Dataset excerpts
*** Begin section ***

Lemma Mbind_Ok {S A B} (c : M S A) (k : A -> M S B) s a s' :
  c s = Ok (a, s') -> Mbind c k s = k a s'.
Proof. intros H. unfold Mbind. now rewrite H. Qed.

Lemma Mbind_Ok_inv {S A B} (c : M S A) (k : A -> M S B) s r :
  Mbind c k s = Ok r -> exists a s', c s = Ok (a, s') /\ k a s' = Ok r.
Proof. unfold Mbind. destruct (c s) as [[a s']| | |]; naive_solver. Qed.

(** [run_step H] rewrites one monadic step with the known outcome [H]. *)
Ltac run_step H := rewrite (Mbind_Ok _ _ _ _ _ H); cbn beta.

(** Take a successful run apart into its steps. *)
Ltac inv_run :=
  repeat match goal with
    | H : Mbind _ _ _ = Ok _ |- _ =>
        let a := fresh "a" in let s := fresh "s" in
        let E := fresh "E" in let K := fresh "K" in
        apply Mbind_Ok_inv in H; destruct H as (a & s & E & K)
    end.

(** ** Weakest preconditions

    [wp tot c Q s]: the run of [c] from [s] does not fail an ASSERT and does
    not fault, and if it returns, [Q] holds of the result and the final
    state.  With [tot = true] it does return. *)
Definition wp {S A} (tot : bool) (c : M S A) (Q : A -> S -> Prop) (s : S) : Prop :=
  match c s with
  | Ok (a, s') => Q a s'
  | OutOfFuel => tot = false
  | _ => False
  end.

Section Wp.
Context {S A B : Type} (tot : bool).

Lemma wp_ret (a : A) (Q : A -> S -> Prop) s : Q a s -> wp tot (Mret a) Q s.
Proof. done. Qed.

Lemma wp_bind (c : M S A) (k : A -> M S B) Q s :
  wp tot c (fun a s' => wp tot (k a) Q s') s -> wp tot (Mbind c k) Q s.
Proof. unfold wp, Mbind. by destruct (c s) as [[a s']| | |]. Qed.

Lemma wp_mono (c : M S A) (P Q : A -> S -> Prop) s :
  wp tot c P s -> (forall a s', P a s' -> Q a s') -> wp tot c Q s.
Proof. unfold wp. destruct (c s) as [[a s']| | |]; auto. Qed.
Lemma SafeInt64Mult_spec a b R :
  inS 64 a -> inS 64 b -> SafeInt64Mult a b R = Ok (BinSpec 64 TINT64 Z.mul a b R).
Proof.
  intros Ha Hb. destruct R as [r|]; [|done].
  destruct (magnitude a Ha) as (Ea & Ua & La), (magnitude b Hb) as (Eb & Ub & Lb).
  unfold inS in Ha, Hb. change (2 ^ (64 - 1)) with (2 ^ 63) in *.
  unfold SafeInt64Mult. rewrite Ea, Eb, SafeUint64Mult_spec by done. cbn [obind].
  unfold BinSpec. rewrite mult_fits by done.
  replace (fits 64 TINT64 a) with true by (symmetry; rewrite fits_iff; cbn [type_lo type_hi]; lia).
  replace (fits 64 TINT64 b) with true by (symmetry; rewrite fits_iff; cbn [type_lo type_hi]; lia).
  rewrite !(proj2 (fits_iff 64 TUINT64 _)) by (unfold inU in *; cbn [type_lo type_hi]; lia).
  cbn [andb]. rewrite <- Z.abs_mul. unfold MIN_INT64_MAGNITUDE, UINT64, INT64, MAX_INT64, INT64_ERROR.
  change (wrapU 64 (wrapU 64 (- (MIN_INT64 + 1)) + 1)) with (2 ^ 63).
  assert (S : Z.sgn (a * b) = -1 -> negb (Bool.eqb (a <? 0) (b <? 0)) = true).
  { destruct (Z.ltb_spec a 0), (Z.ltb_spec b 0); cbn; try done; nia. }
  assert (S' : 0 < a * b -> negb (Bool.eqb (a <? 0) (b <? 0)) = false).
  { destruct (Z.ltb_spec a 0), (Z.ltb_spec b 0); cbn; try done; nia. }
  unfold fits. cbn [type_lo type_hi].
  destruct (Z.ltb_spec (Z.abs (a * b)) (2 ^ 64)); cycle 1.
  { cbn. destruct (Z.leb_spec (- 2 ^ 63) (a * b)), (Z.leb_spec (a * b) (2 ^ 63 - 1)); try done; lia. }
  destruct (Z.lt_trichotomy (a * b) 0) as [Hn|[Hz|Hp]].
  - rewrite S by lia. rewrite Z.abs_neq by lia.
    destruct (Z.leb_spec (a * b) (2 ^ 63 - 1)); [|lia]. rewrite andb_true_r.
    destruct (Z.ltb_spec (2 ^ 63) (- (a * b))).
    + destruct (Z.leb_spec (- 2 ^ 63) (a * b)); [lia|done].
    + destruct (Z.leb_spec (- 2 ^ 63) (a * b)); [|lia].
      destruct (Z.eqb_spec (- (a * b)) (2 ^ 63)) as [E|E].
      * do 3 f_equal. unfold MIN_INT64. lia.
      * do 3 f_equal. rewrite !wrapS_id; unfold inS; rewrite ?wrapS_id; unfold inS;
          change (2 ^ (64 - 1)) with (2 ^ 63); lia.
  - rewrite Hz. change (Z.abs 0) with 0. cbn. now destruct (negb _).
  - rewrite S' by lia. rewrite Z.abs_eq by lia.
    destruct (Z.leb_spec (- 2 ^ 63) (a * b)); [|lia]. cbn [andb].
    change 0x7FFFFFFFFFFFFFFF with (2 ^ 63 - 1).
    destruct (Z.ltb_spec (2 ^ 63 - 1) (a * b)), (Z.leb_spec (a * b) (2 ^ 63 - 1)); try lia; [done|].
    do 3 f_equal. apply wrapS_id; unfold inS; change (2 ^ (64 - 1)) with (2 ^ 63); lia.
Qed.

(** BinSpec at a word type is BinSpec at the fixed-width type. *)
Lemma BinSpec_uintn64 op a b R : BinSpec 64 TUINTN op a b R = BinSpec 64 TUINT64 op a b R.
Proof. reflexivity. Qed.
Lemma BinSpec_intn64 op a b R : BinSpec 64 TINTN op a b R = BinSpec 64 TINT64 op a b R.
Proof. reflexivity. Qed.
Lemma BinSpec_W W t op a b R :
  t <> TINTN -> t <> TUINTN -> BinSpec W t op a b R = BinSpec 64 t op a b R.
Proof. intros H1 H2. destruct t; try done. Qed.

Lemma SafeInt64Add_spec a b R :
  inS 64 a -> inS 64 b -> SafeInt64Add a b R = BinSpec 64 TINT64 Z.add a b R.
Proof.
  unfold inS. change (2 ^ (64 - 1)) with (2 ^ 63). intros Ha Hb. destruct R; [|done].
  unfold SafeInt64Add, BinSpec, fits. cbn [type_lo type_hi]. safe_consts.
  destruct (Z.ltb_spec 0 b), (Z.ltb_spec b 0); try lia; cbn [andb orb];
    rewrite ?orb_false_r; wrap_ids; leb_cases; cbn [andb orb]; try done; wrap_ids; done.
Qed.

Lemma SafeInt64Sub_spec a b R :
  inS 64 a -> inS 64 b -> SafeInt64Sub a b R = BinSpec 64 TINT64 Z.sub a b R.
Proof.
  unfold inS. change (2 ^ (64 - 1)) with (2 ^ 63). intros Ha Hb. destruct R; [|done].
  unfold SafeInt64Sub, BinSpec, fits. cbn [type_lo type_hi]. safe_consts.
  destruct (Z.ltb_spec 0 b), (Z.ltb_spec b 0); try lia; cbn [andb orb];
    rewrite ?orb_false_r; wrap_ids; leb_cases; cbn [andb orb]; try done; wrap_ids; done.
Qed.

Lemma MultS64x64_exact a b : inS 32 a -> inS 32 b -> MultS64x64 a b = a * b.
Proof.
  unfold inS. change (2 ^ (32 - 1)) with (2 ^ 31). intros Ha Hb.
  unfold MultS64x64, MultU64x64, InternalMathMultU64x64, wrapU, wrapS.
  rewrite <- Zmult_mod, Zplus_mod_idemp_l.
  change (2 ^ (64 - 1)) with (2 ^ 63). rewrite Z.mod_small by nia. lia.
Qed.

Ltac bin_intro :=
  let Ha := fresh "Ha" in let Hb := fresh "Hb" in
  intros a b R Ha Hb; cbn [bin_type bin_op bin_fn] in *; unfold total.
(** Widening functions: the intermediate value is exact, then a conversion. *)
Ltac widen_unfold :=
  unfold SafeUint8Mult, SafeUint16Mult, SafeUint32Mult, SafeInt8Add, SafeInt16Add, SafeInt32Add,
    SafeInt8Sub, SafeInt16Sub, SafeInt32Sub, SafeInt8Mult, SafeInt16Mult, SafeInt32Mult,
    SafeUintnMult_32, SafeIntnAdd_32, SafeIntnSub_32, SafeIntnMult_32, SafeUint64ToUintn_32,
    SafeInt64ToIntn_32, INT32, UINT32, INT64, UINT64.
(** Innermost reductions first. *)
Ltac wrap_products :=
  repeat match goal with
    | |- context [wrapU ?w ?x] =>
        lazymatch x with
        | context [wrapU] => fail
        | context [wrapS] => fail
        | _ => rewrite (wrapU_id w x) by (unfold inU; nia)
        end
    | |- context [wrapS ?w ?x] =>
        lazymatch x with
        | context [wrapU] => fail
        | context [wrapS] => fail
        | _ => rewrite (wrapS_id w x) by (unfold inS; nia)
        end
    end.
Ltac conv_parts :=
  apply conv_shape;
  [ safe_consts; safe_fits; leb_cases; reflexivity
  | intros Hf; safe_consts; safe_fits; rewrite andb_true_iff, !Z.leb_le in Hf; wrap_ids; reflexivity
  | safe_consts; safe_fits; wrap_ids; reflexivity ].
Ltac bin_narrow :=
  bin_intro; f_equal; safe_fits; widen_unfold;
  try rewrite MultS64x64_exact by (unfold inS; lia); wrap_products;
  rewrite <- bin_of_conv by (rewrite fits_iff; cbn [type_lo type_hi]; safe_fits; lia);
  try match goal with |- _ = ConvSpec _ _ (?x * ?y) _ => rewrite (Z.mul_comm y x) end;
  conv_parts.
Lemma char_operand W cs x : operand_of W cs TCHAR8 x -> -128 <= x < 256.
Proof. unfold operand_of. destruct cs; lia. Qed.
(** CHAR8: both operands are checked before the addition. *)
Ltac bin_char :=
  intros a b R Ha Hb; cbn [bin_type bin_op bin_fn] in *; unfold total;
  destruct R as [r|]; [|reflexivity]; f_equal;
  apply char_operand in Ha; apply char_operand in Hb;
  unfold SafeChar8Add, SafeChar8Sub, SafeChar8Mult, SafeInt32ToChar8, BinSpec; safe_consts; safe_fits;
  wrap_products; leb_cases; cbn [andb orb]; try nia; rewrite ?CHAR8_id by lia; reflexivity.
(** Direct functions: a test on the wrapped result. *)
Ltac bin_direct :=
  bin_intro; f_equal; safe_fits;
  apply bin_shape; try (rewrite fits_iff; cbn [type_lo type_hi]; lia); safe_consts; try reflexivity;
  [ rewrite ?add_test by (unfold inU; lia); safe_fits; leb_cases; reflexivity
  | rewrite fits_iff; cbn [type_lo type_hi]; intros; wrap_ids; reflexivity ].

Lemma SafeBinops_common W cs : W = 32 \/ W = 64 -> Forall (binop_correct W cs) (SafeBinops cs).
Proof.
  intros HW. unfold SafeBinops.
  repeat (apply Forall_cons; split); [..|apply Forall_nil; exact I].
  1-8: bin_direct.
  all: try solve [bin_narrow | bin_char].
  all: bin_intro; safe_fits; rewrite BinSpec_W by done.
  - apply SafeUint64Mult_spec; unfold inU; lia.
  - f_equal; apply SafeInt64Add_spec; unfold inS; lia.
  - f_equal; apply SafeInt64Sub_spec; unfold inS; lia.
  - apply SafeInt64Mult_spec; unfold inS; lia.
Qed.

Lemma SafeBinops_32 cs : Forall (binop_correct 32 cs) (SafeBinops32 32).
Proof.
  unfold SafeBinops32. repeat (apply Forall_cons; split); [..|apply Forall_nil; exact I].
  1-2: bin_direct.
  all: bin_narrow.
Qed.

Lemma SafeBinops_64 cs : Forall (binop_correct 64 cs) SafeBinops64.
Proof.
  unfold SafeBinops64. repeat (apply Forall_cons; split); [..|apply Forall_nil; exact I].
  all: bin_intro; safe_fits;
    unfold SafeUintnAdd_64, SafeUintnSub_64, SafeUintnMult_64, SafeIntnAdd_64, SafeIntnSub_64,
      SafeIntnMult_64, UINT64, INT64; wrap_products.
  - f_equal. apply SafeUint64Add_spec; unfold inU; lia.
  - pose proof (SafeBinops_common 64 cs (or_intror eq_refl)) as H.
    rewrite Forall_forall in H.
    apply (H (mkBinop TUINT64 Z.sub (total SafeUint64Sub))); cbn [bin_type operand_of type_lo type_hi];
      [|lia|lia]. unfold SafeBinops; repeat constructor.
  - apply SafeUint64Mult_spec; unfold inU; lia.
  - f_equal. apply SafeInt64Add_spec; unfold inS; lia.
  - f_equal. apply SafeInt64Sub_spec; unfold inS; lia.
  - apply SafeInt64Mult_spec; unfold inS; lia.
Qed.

*** End section ***

- **ABOUT THIS TASK**
Reproduce only this range: the first line of the data above through the line with "unfold inS in", both included, exactly as written.

- **TASK RESULT**
Lemma Mbind_Ok {S A B} (c : M S A) (k : A -> M S B) s a s' :
  c s = Ok (a, s') -> Mbind c k s = k a s'.
Proof. intros H. unfold Mbind. now rewrite H. Qed.

Lemma Mbind_Ok_inv {S A B} (c : M S A) (k : A -> M S B) s r :
  Mbind c k s = Ok r -> exists a s', c s = Ok (a, s') /\ k a s' = Ok r.
Proof. unfold Mbind. destruct (c s) as [[a s']| | |]; naive_solver. Qed.

(** [run_step H] rewrites one monadic step with the known outcome [H]. *)
Ltac run_step H := rewrite (Mbind_Ok _ _ _ _ _ H); cbn beta.

(** Take a successful run apart into its steps. *)
Ltac inv_run :=
  repeat match goal with
    | H : Mbind _ _ _ = Ok _ |- _ =>
        let a := fresh "a" in let s := fresh "s" in
        let E := fresh "E" in let K := fresh "K" in
        apply Mbind_Ok_inv in H; destruct H as (a & s & E & K)
    end.

(** ** Weakest preconditions

    [wp tot c Q s]: the run of [c] from [s] does not fail an ASSERT and does
    not fault, and if it returns, [Q] holds of the result and the final
    state.  With [tot = true] it does return. *)
Definition wp {S A} (tot : bool) (c : M S A) (Q : A -> S -> Prop) (s : S) : Prop :=
  match c s with
  | Ok (a, s') => Q a s'
  | OutOfFuel => tot = false
  | _ => False
  end.

Section Wp.
Context {S A B : Type} (tot : bool).

Lemma wp_ret (a : A) (Q : A -> S -> Prop) s : Q a s -> wp tot (Mret a) Q s.
Proof. done. Qed.

Lemma wp_bind (c : M S A) (k : A -> M S B) Q s :
  wp tot c (fun a s' => wp tot (k a) Q s') s -> wp tot (Mbind c k) Q s.
Proof. unfold wp, Mbind. by destruct (c s) as [[a s']| | |]. Qed.

Lemma wp_mono (c : M S A) (P Q : A -> S -> Prop) s :
  wp tot c P s -> (forall a s', P a s' -> Q a s') -> wp tot c Q s.
Proof. unfold wp. destruct (c s) as [[a s']| | |]; auto. Qed.
Lemma SafeInt64Mult_spec a b R :
  inS 64 a -> inS 64 b -> SafeInt64Mult a b R = Ok (BinSpec 64 TINT64 Z.mul a b R).
Proof.
  intros Ha Hb. destruct R as [r|]; [|done].
  destruct (magnitude a Ha) as (Ea & Ua & La), (magnitude b Hb) as (Eb & Ub & Lb).
  unfold inS in Ha, Hb. change (2 ^ (64 - 1)) with (2 ^ 63) in *.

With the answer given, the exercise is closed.